(PROMPT): Search the listing for the string "Require". Copy every line that has it.

(RECORD EXTRACTS):
(** * The gallery content model of UNITES-Lab.github.io

    A shallow embedding of [js/gallery.js]: the filename parser
    [parseFilename], the category view [groupByCategory], the date heuristic
    [parseDateFromDescription] and the timeline view [groupByYearMonth],
    together with the parts of the JavaScript runtime they call; then the
    markup made of the two views, from [generateItemHTML] to
    [generateTimelineHTML], and the markup of the page.

    Conventions of the embedding.
    - A JavaScript string is a [string]: a sequence of code units, one
      [ascii] per unit.  The embedding therefore covers the strings whose code
      units are below 256 (every name in [GALLERY_IMAGES] is of that kind).
    - A Number is a [JS.Number]: not-a-number, an infinity, or an integer
      valued double.  [parseInt] and the subtraction of the sort comparator
      only ever produce such values here.  The sign of a zero is not tracked;
      nothing in the program looks at it.
    - An object used as a dictionary is an association list of its own
      properties in insertion order; a property read that misses the own
      properties continues in [Object.prototype], as in the language.
    - A function that can throw returns a [JS.Completion]. *)

From Stdlib Require Import String Ascii List ZArith NArith Lia Bool.
From Stdlib Require Import Sorted Permutation.
Import ListNotations.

(EXERCISE RESULT):
From Stdlib Require Import String Ascii List ZArith NArith Lia Bool.
From Stdlib Require Import Sorted Permutation.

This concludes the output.